Provisioning on shared storage without topology.kubernetes.io/zone label by Mrton0121 · Pull Request #357 · sergelogvinov/proxmox-csi-plugin

Mrton0121 · 2025-05-07T13:44:23Z

Pull Request

What? (description)

I modified the CSI in a way that you can set the SHARED_STORAGE environment variable in the pods and if it's "1" then you don't need to set the topology.kubernetes.io/zone label on the kubernetes nodes.

Why? (reasoning)

I have a loadbalancer in front of the proxmox cluster and wanted to spread the API load between the nodes. With the topology.kubernetes.io/zone label, I couldn't do that because it asked that node everytime.

Acceptance

Please use the following checklist:

you linked an issue (if applicable)
you included tests (if applicable)
you ran conformance (make conformance)
you linted your code (make lint)
you linted your code (make unit)

See make help for a description of the available targets.

sergelogvinov · 2025-05-07T14:33:00Z

Hello. Thank you for PR.

The CSI plugin should work with an external load balancer placed in front of the Proxmox API. Could you please share what issue you encountered with the load balancer setup?

Regarding env.SHARED_STORAGE, it introduces implicit logic and additional complexity, which can make the project harder to maintain. In most cases, the Proxmox API still requires the correct node name to be set, even when using shared disk storage. https://pve.proxmox.com/pve-docs/api-viewer/

Mrton0121 · 2025-05-09T11:40:25Z

Hi!
Thanks for your reply!

In a HA proxmox cluster there is no guarantee that the kuberentes node (VM) will be at the same place every time.

I also have ProxLB installed which is moving the VMs with a given schedule to the least used proxmox node.

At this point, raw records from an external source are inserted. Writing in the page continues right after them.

Lemma handle_all_snoc l m s :
  handle_all (l ++ [m]) s =
  match handle_all l s with Ok (_, s') => GetCommandFromRaft m.1 m.2 s' | Fail f => Fail f end.
Proof.
  revert s. induction l as [|[x odd] l IH]; intros s; destruct m as [x' odd']; simpl.
  - unfold mbind, M_bind. destruct (GetCommandFromRaft x' odd' s) as [[[] ?]|]; done.
  - unfold mbind, M_bind. destruct (GetCommandFromRaft x odd s) as [[[] s']|]; [apply IH|done].
Qed.

(** Reading and replacing the table of the last requests. *)
Lemma ExecuteGet_Ok s st op :
  kv_rep s st →
  ExecuteGetOpOnKVDB op s = Ok (match kv_map st !! Key op with Some v => (v, true) | None => ("", false) end,
    set_lastRequestId (<[ClientId op := RequestId op]> (m_lastRequestId s)) s).
Proof.
  intros [Hr Hl]. unfold ExecuteGetOpOnKVDB, mbind, M_bind, on_store.
  rewrite (st_search_Ok _ _ (Key op) Hr). unfold modify, mret, M_ret. by destruct s.
Qed.

Lemma timeOutPop_Ok s c q timeout :
  chans s !! c = Some q → (timeout = false → q ≠ []) →
  timeOutPop c timeout s =
  if timeout then Ok (None, s)
  else Ok (head q, set_chans (<[c := tail q]> (chans s)) s).
Proof.
  intros Hq Hne. unfold timeOutPop, mbind, M_bind, gets. cbn [id]. rewrite Hq.
  destruct timeout; [done|]. destruct q as [|op q]; [by destruct Hne|done].
Qed.

Lemma erase_channel_Ok s i c :
  waitApplyCh s !! i = Some c → is_Some (chans s !! c) →
  erase_channel i s = Ok (tt, set_chans (delete c (chans s)) (set_waitApplyCh (delete i (waitApplyCh s)) s)).
Proof.
  intros Hw [q Hq]. unfold erase_channel, mbind, M_bind, gets, modify. cbn [id]. rewrite Hw. simpl. by rewrite Hq.
Qed.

In an enterprise environment it is required for the CSI to fetch the correct node dinamically.
There were already functions to get the node with the given storage. I just used the already existing functions to make this possible.

We really need this functionality to make our kubernetes clusters work.
Can we somehow find a middle ground?

sergelogvinov · 2025-05-09T12:33:57Z

Let's get back to the issue.

What kind of error do you encounter when using an external load balancer on top of the Proxmox API?

Mrton0121 · 2025-05-12T13:48:42Z

Sorry for being misleading with this LB issue.
I work with a big HA proxmox cluster with multiple hundred machines. I would like to have the option to dinamically generate an api endpoint for the operations of the volumes.

sergelogvinov · 2025-05-13T05:06:39Z

Hello, here small example how to use sidecar as load balancer for proxmox-api

https://github.com/sergelogvinov/proxmox-cloud-controller-manager/blob/main/docs/loadbalancer.md

Try this method for proxmox-csi helm chart.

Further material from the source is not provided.